I've read that cosmic rays are far higher energy than those generated in manmade particle accelerators. Would it be worthwhile to build an orbiting cloud chamber to collect cosmic rays before they impact the Earth's atmosphere? Or would the collision rate be too low to provide statistically sound scientific data?

[ZapperZ]

What kind if information are you expecting to get out of such a cloud chamber? You will note that the detectors that we have at all of these particle colliders (CDF, D0, ATLAS, CMS, etc) are huge, complicated beasts, all to be able to make very precise measurement of various properties of the collision. In other words, they are not simple cloud chamber.

So it isn't just a matter of having a collision, but also a matter of having the right detector to detect as much as possible the result of that collision.

Zz.

[Astronuc]

The Alpha Magnetic Spectrometer Experiment was proposed for the International Space Station, but has been postponed or deferred indefinitely due to the limited budget and problems with Shuttle.

http://ams.cern.ch/

http://ams.cern.ch/AMS/ams01_homepage.html


One objective is to better define the energy spectrum of high energy solar and cosmic particles. Such particles cause spallation reactions in structural materials which greatly increases exposure to astronauts.

[Vanadium 50]

For many years, people flew particle detectors - mostly emulsions - on balloons to do exactly what the OP described. This ended up running out of steam for very high energies for two reasons: one is that the size of the detector grows ~linearly with the energy of the cosmic ray you want to look at, and it gets harder and harder for a balloon to lift it, and you don't know in advance where a high energy collision will occur, so you have to fly for a longer and longer time to get as many as you would like.
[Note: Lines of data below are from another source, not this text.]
(* ===== verification/Elf.v ===== *)
(** Loading ELF programs (src/binfmt/elf64.c, elf64.h).

    The file is in memory; its headers are read at their packed offsets.  The
    loader maps the pages of every segment, 2 MiB pages where a segment contains
    an aligned block, and copies the file through the direct map.  Page tables
    are those of Paging.v, frames come from an interface to the physical
    allocator, and the contents of frames are bytes of Mem.v at their address in
    the direct map; a store that would reach a page table is a [Fault], because
    the model keeps the tables apart from the bytes. *)

From S2P Require Import Prelude Mem Bytes Vmm Paging.

Definition PF_X : Z := 1.
Definition PF_W : Z := 2.
Definition PT_LOAD : Z := 1.
Definition ET_EXEC : Z := 2.
Definition ET_DYN : Z := 3.
Definition EM_X86_64 : Z := 62.

(** The fields of the ELF header at [a] that the code reads. *)
Definition e_type (m : memory) (a : Z) : result Z := load_le 2 m (a + 16).
Definition e_machine (m : memory) (a : Z) : result Z := load_le 2 m (a + 18).
Definition e_entry (m : memory) (a : Z) : result Z := load_le 8 m (a + 24).
Definition e_phoff (m : memory) (a : Z) : result Z := load_le 8 m (a + 32).
Definition e_phentsize (m : memory) (a : Z) : result Z := load_le 2 m (a + 54).
Definition e_phnum (m : memory) (a : Z) : result Z := load_le 2 m (a + 56).

(** A program header. *)
Record Elf64_Phdr := mkPhdr {
  p_type : Z; p_flags : Z; p_offset : Z; p_vaddr : Z; p_filesz : Z; p_memsz : Z
}.

Definition read_phdr (m : memory) (a : Z) : result Elf64_Phdr :=
  ty ← load_le 4 m a; flags ← load_le 4 m (a + 4); offset ← load_le 8 m (a + 8);
  vaddr ← load_le 8 m (a + 16); filesz ← load_le 8 m (a + 32); memsz ← load_le 8 m (a + 40);
  mret (mkPhdr ty flags offset vaddr filesz memsz).

Record elf64_parser_ret := mkRet { status : Z; entry : Z; phnum : Z; top_vaddr : Z }.

(** The chain of comparisons of [e_ident], which ends at the first difference. *)
Fixpoint ident_matches (m : memory) (a : Z) (expected : bytes) : result bool :=
  match expected with
  | [] => mret true
  | c :: expected => b ← load8 m a; if b =? c then ident_matches m (a + 1) expected else mret false
  end.

(** ELFMAG0 to ELFMAG3, ELFCLASS64 and ELFDATA2LSB. *)
Definition elf_ident : bytes := [0x7f; 69; 76; 70; 2; 1].

Definition ehdr_supported (m : memory) (a : Z) : result bool :=
  ok ← ident_matches m a elf_ident;
  if ok : bool then machine ← e_machine m a; mret (machine =? EM_X86_64) else mret false.

(** * Frames

    [take_2mb] is [pma_alloc_pages_2mb(1)]: 512 frames in a row, aligned. *)
Class FrameSource (PS : Type) := {
  frame_pages :: PageSource PS;
  take_2mb : PS → result (Z * PS);
  take_2mb_ok s : ps_ok s → ∃ p s', take_2mb s = Ok (p, s') ∧ ps_ok s' ∧
    (p = 0 ∨ (0 < p ∧ p + PAGE_SIZE_2MB <= 2 ^ 47 ∧ (PAGE_SIZE_2MB | p) ∧
      ∀ q, (PAGE_SIZE | q) → p <= q < p + PAGE_SIZE_2MB → ps_free s q ∧ ¬ ps_free s' q)) ∧
    ∀ q, ps_free s' q → ps_free s q
}.

Section Elf.
Context {PS : Type} `{!FrameSource PS}.

(** The start of the direct map and the level of the top table. *)
Variable hhdm_offset : Z.
Variable top : nat.

Record loader := mkLoader { paging : @paging_state PS; ram : memory }.

Definition with_paging (st : loader) (p : paging_state) : loader := mkLoader p (ram st).
Definition with_pages (st : loader) (s : PS) : loader :=
  with_paging st (mkPaging (tables (paging st)) s (flushed (paging st))).

(** No table has a byte in [a, a + n). *)
Definition data_only (T : gmap Z (list Z)) (a n : Z) : bool :=
  bool_decide (map_Forall (λ t _, t + PAGE_SIZE <= a ∨ a + n <= t) T).

(** A store of [n] bytes at the physical address [a], through the direct map. *)
Definition store_phys (f : memory → result (Z * memory)) (a n : Z) (st : loader) : result loader :=
  '(_, m) ← f (ram st);
  if data_only (tables (paging st)) a n then mret (mkLoader (paging st) m) else Fault.

Definition clear_phys (a n : Z) (st : loader) : result loader :=
  store_phys (λ m, memset m (u64 (a + hhdm_offset)) 0 n) a n st.
Definition copy_phys (a src n : Z) (st : loader) : result loader :=
  store_phys (λ m, memcpy m (u64 (a + hhdm_offset)) src n) a n st.

(** * Pages of a segment *)

Definition segment_flags (user : bool) (p_flags : Z) : Z :=
  let flags := PTE_PRESENT in
  let flags := if user then Z.lor flags PTE_USER else flags in
  let flags := if has p_flags PF_W then Z.lor flags PTE_WRITABLE else flags in
  if has p_flags PF_X then flags else Z.lor flags PTE_NX.

(** The flags of a page that another segment has mapped. *)
Definition combine_flags (existing_flags flags : Z) : Z :=
  let combined := Z.lor existing_flags (Z.land flags PTE_WRITABLE) in
  if has flags PTE_NX then combined else Z.land combined (not64 PTE_NX).

Definition existing_flags (pml4 addr flags : Z) (st : loader) : result (Z * loader) :=
  '(pte, p) ← paging_get_pte hhdm_offset top pml4 addr false (paging st);
  let st := with_paging st p in
  match pte with
  | None => mret (flags, st)
  | Some (t, i) =>
      e ← read_entry p t i;
      mret (Z.land e (Z.lor (Z.lor (Z.lor PTE_PRESENT PTE_USER) PTE_WRITABLE) PTE_NX), st)
  end.

(** The bodies of the loops: [false] for [return ret]. *)
Definition load_page (pml4 flags addr : Z) (st : loader) : result (bool * loader) :=
  existing_phys ← paging_get_phys top pml4 addr (paging st);
  if existing_phys =? 0 then
    '(phys, s) ← take_page (pages (paging st));
    let st := with_pages st s in
    if phys =? 0 then mret (false, st)
    else
      p ← paging_map_page hhdm_offset top pml4 addr phys flags (paging st);
      st ← clear_phys phys PAGE_SIZE (with_paging st p);
      mret (true, st)
  else
    '(ex, st) ← existing_flags pml4 addr flags st;
    p ← paging_map_page hhdm_offset top pml4 addr existing_phys (combine_flags ex flags) (paging st);
    mret (true, with_paging st p).

Definition load_huge (pml4 flags addr : Z) (st : loader) : result (bool * loader) :=
  existing_phys ← paging_get_phys top pml4 addr (paging st);
  if existing_phys =? 0 then
    '(phys, s) ← take_2mb (pages (paging st));
    let st := with_pages st s in
    if phys =? 0 then mret (false, st)
    else
      p ← paging_map_2mb hhdm_offset top pml4 addr phys flags (paging st);
      st ← clear_phys phys PAGE_SIZE_2MB (with_paging st p);
      mret (true, st)
  else
    let existing_base := Z.land existing_phys (not64 (PAGE_SIZE_2MB - 1)) in
    '(ex, st) ← existing_flags pml4 addr flags st;
    p ← paging_map_2mb hhdm_offset top pml4 addr existing_base (combine_flags ex flags) (paging st);
    mret (true, with_paging st p).

(** [for (addr = start; cond; addr += step)] with a body that may return. *)
Fixpoint addr_loop (fuel : nat) (cond : Z → bool) (step : Z) (body : Z → loader → result (bool * loader))
    (addr : Z) (st : loader) : result (bool * loader) :=
  match fuel with
  | O => Fuel
  | S fuel =>
      if cond addr then
        '(go, st) ← body addr st;
        if go : bool then addr_loop fuel cond step body (u64 (addr + step)) st else mret (false, st)
      else mret (true, st)
  end.

Definition page_down (a size : Z) : Z := Z.land a (not64 (size - 1)).

Definition seg_start (p : Elf64_Phdr) : Z := page_down (p_vaddr p) PAGE_SIZE.
Definition seg_end (p : Elf64_Phdr) : Z := page_down (u64 (p_vaddr p + p_memsz p + PAGE_SIZE - 1)) PAGE_SIZE.
Definition huge_start (p : Elf64_Phdr) : Z := page_down (u64 (seg_start p + PAGE_SIZE_2MB - 1)) PAGE_SIZE_2MB.
Definition huge_end (p : Elf64_Phdr) : Z := page_down (seg_end p) PAGE_SIZE_2MB.

(** The head, the huge pages and the tail of a segment. *)
Definition map_segment (fuel : nat) (pml4 flags : Z) (p : Elf64_Phdr) (st : loader) : result (bool * loader) :=
  '(go, st) ← addr_loop fuel (λ a, (a <? huge_start p) && (a <? seg_end p)) PAGE_SIZE (load_page pml4 flags) (seg_start p) st;
  if negb go then mret (false, st)
  else
    '(go, st) ← addr_loop fuel (λ a, a <? huge_end p) PAGE_SIZE_2MB (load_huge pml4 flags) (huge_start p) st;
    if negb go then mret (false, st)
    else addr_loop fuel (λ a, a <? seg_end p) PAGE_SIZE (load_page pml4 flags) (huge_end p) st.

(** * Contents of a segment *)

(** The two loops that go through the pages of a virtual range: [put off n a st]
    stores the [n] bytes from byte [off] of the range on at the physical [a]. *)
Fixpoint chunk_loop (fuel : nat) (put : Z → Z → Z → loader → result loader) (pml4 off start size : Z) (st : loader)
    : result (bool * loader) :=
  match fuel with
  | O => Fuel
  | S fuel =>
      if size =? 0 then mret (true, st)
      else
        let page := page_down start PAGE_SIZE in
        let poff := Z.land start (PAGE_SIZE - 1) in
        let chunk := PAGE_SIZE - poff in
        let chunk := if chunk >? size then size else chunk in
        phys ← paging_get_phys top pml4 page (paging st);
        if phys =? 0 then mret (false, st)
        else
          st ← put off chunk (u64 (phys + poff)) st;
          chunk_loop fuel put pml4 (off + chunk) (u64 (start + chunk)) (size - chunk) st
  end.

Definition copy_file (fuel : nat) (pml4 src start size : Z) (st : loader) : result (bool * loader) :=
  chunk_loop fuel (λ off n a, copy_phys a (u64 (src + off)) n) pml4 0 start size st.
Definition clear_bss (fuel : nat) (pml4 start size : Z) (st : loader) : result (bool * loader) :=
  chunk_loop fuel (λ _ n a, clear_phys a n) pml4 0 start size st.

(** * The parser *)

(** One program header; the fields are read again after the pages are mapped
    and after the copy, as the code does. *)
Definition load_segment (fuel : nat) (user : bool) (pml4 file_data file_size a highest : Z) (st : loader)
    : result (bool * Z * loader) :=
  ty ← load_le 4 (ram st) a;
  if negb (ty =? PT_LOAD) then mret (true, highest, st)
  else
  offset ← load_le 8 (ram st) (a + 8); filesz ← load_le 8 (ram st) (a + 32);
  if u64 (offset + filesz) >? file_size then mret (false, highest, st)
  else
    p ← read_phdr (ram st) a;
    let highest := if seg_end p >? highest then seg_end p else highest in
    '(go, st) ← map_segment fuel pml4 (segment_flags user (p_flags p)) p st;
    if negb go then mret (false, highest, st)
    else
      p ← read_phdr (ram st) a;
      '(go, st) ← copy_file fuel pml4 (u64 (file_data + p_offset p)) (p_vaddr p) (p_filesz p) st;
      if negb go then mret (false, highest, st)
      else
        p ← read_phdr (ram st) a;
        if p_memsz p >? p_filesz p then
          '(go, st) ← clear_bss fuel pml4 (u64 (p_vaddr p + p_filesz p)) (p_memsz p - p_filesz p) st;
          mret (go, highest, st)
        else mret (true, highest, st).

(** [for (i = 0; i < ehdr->e_phnum; i++)]; [i] has 16 bits, as [e_phnum] does. *)
Fixpoint segment_loop (n fuel : nat) (user : bool) (pml4 file_data file_size i highest : Z) (st : loader)
    : result (bool * Z * loader) :=
  match n with
  | O => Fuel
  | S n =>
      phnum ← e_phnum (ram st) file_data;
      if i <? phnum then
        phoff ← e_phoff (ram st) file_data; phentsize ← e_phentsize (ram st) file_data;
        '(go, highest, st) ← load_segment fuel user pml4 file_data file_size
          (u64 (file_data + phoff + i * phentsize)) highest st;
        if go : bool then segment_loop n fuel user pml4 file_data file_size (u16 (i + 1)) highest st
        else mret (false, highest, st)
      else mret (true, highest, st)
  end.

Definition elf64_parse (fuel : nat) (file_data file_size pml4 : Z) (user : bool) (st : loader)
    : result (elf64_parser_ret * loader) :=
  let ret := mkRet 0 0 0 0 in
  if file_data =? NULL then mret (ret, st)
  else
    ok ← ehdr_supported (ram st) file_data;
    if negb ok then mret (ret, st)
    else
      phoff ← e_phoff (ram st) file_data; n ← e_phnum (ram st) file_data; phentsize ← e_phentsize (ram st) file_data;
      if u64 (phoff + n * phentsize) >? file_size then mret (ret, st)
      else
        ty ← e_type (ram st) file_data;
        if negb (ty =? ET_EXEC) && negb (ty =? ET_DYN) then mret (ret, st)
        else
          '(go, highest, st) ← segment_loop (Z.to_nat 65536) fuel user pml4 file_data file_size 0 0 st;
          if negb go then mret (ret, st)
          else
            ent ← e_entry (ram st) file_data; n ← e_phnum (ram st) file_data;
            mret (mkRet 1 ent n highest, st).

End Elf.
As Astronuc pointed out, the last major experiment to be canceled from the ISS was a particle detector.

[D H]

We have some already. The Compton Gamma Ray Observatory (launched 1991, deorbited 2000), International Gamma-Ray Astrophysics Laboratory (launched 2002), Swift Gamma-Ray Burst Mission (launched 2004), Gamma-ray Large Area Space Telescope (launched 2008) are orbiting gamma ray detectors. The Compton Gamma Ray Observatory (launched 1991, deorbited 2000) did exactly that. The CGRO observation of gamma ray burst 990123 helped determine that GRBs are highly collimated explosions.

[Happablapp]

I guess the idea would be to detect the Higgs particle, or find proof for or against superstrings, etc. What energy level would be beyond the capability of any feasible ground-based atom smasher, but still possible with an orbiting cloud chamber?

[Astronuc]

The energies of cosmic rays exceed man-made particle accelerators by several orders of magntiude, i.e. >> 10 TeV.
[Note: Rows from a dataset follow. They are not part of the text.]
Lemma load_page_ok st flags addr : loader_ok st → page_flags flags → (PAGE_SIZE | addr) → 0 <= addr → addr + PAGE_SIZE <= 2 ^ 47 →
  ∃ go st', load_page hhdm_offset top pml4 flags addr st = Ok (go, st') ∧ loaded st st' addr PAGE_SIZE go.
Proof.
  intros H Hf Hd Ha0 Ha47. pose proof (lk_paging st H) as Hpok. assert (user addr) as Hu by (unfold user, PAGE_SIZE in *; lia).
  unfold load_page. rewrite phys_ok by done. cbn [mbind result_bind].
  destruct (page_flags_ok flags Hf) as (Hf64&Hfp&Hfa).
  destruct (Z.eqb_spec (phys st addr) 0) as [E0|En].
  - destruct (take_page_ok (pages (paging st)) (pok_ok _ _ _ Hpok)) as (p&ps&Et&Hps&Hp&Hsub). rewrite Et. cbn [mbind result_bind].
    assert (draws (pages (paging st)) ps) as Hdr by (eapply draws_page; [done|apply draws_none]).
    destruct (Z.eqb_spec p 0) as [->|Hp0].
    { exists false, (with_pages st ps). split; [done|]. apply exhausted_loaded; try done.
      exists (pages (paging st)), ps. split; [apply draws_none|]. split; [by left|apply draws_none]. }
    destruct Hp as [|(Hpa&Hfree&Hnf)]; [done|]. pose proof Hpa as [Hpr Hpd].
    destruct (fresh_loaded 0 st ps p addr (paging_map_page hhdm_offset top pml4 addr p flags)) as (st'&E&Hl); try done; try lia.
    + intros v Hv. destruct (page_unmapped st addr v H Hd Hu) as (_&Hz&_); [unfold user; change (2 ^ level_shift 0) with PAGE_SIZE in *; lia|done|by apply Hz].
    + change (2 ^ level_shift 0) with PAGE_SIZE. destruct Hpd as [j ->]. unfold PAGE_SIZE in *. lia.
    + change (2 ^ level_shift 0) with PAGE_SIZE. intros q Hq Hr. destruct (decide (q = p)) as [->|Hne]; [done|].
      pose proof (page_apart q p Hq Hpd Hne). lia.
    + intros st1 Hst1. destruct (map_page_ok hhdm_offset frame_safe top ltac:(lia) pml4 addr p flags st1) as (st2&?&?&_&?&?);
        try done; [lia|]. by exists st2.
    + by exists true, st'.
  - destruct (existing_flags_ok st addr flags H Hu En Hf) as (ex&->&Hex). cbn [mbind result_bind].
    destruct (page_flags_ok _ (combine_flags_ok ex flags Hex Hf)) as (Hc64&Hcp&Hca).
    destruct (lk_frame st H addr Hu Hd En) as ([Hpr Hpd]&_).
    destruct (map_page_ok hhdm_offset frame_safe top ltac:(lia) pml4 addr (phys st addr) (combine_flags ex flags) (paging st))
      as (st2&->&Hok2&_&Hsup&Hres); try done; [lia|]. cbn [mbind result_bind mret result_ret].
    assert (∀ v, half v → phys (with_paging st st2) v = phys st v) as Hsame.
    { intros v Hv. unfold with_paging. destruct Hres as [[_ Hu2]|Hc]; [by rewrite (unchanged_phys _ _ (ram st) (ram st) v Hv Hu2); destruct st|].
      rewrite (changed_phys 0 addr (phys st addr) _ _ (ram st) (ram st) v) by (done || lia).
      change (2 ^ level_shift 0) with PAGE_SIZE. repeat case_z; simpl; try by destruct st.
      destruct (page_unmapped st addr v H Hd Hu) as (_&_&Hz); [unfold user; lia|lia|]. by rewrite Hz. }
    destruct (installs_ok _ _ _ _ _ _ H (supplied_installs st st2 H Hok2 Hsup Hsame)) as (Hok&Hk&_).
    exists true, (with_paging st st2). split; [done|]. split; [done|done|apply takes_draws, Hsup|intros; by apply Hsame|].
    right. split; [done|]. intros v Hv Hr. rewrite Hsame by by apply user_half.
    destruct (page_unmapped st addr v H Hd Hu Hv Hr) as (_&_&Hz). rewrite Hz by done. lia.
Qed.

Lemma load_huge_ok st flags addr : loader_ok st → page_flags flags → flags < 2 ^ 12 →
  (PAGE_SIZE_2MB | addr) → 0 <= addr → addr + PAGE_SIZE_2MB <= 2 ^ 47 → (∀ v, addr <= v < addr + PAGE_SIZE_2MB → phys st v = 0) →
  ∃ go st', load_huge hhdm_offset top pml4 flags addr st = Ok (go, st') ∧ loaded st st' addr PAGE_SIZE_2MB go.
Proof.
  intros H Hf Hf12 Hd Ha0 Ha47 Hun. pose proof (lk_paging st H) as Hpok.
  unfold load_huge. rewrite phys_ok by done. cbn [mbind result_bind]. rewrite (Hun addr) by (unfold PAGE_SIZE_2MB; lia).
  destruct (page_flags_ok flags Hf) as (_&Hfp&_). pose proof (proj1 Hf) as Hf0. cbn [Z.eqb].
  destruct (take_2mb_ok (pages (paging st)) (pok_ok _ _ _ Hpok)) as (p&ps&Et&Hps&Hp&Hsub). rewrite Et. cbn [mbind result_bind].
  assert (draws (pages (paging st)) ps) as Hdr by (eapply draws_2mb; [done|apply draws_none]).
  destruct (Z.eqb_spec p 0) as [->|Hp0].
  { exists false, (with_pages st ps). split; [done|]. apply exhausted_loaded; try done.
    exists (pages (paging st)), ps. split; [apply draws_none|]. split; [by right|apply draws_none]. }
  destruct Hp as [|(Hpr&Hp47&Hpd&Hfr)]; [done|]. assert (0 < PAGE_SIZE_2MB) by done.
  destruct (fresh_loaded 1 st ps p addr (paging_map_2mb hhdm_offset top pml4 addr p flags)) as (st'&E&Hl); try done; try lia.
  - intros st1 Hst1. destruct (map_huge_ok hhdm_offset frame_safe top ltac:(lia) 1 PAGE_SIZE_2MB pml4 addr p flags st1)
      as (st2&?&?&_&?&?); try done; try lia. by exists st2.
  - by exists true, st'.
Qed.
These particles are known as ultra-high-energy cosmic rays and have energies up to 1020 eV, or 108 TeV.
http://en.wikipedia.org/wiki/Ultra-high-energy_cosmic_ray

[Happablapp]

So they are rare, but they have been detected. Why is there still debate over Higg's particles then? How much better does the observation have to get to these ultra-high energy cosmic rays to resolve the standard model conclusively?

[Vanadium 50]

Most collisions that are energetic enough to produce a Higgs don't. Maybe only one in a billion or a few billion do. So while there is a cosmic ray with the equivalent energy of an LHC collision hitting the earth every few minutes, the actual Higgs production rate is perhaps one per thousand years or so.

Also, the LHC detectors weigh thousand of tons for a reason - you need that level of instrumentation right up to the collision point to tell if it's a Higgs or something else. Nothing nearly that heavy has ever been flown, much less orbited. It wouldn't help if you did - not only do you have the 1000 year problem, you don't know where the cosmic ray is going to hit in time to move your detector into position.

[D H]

So they are rare, but they have been detected. Why is there still debate over Higg's particles then? How much better does the observation have to get to these ultra-high energy cosmic rays to resolve the standard model conclusively?

These ultra-high energy gamma rays are (drum roll please) ultra-high energy gamma rays; i.e. photons. They are not Higgs particles.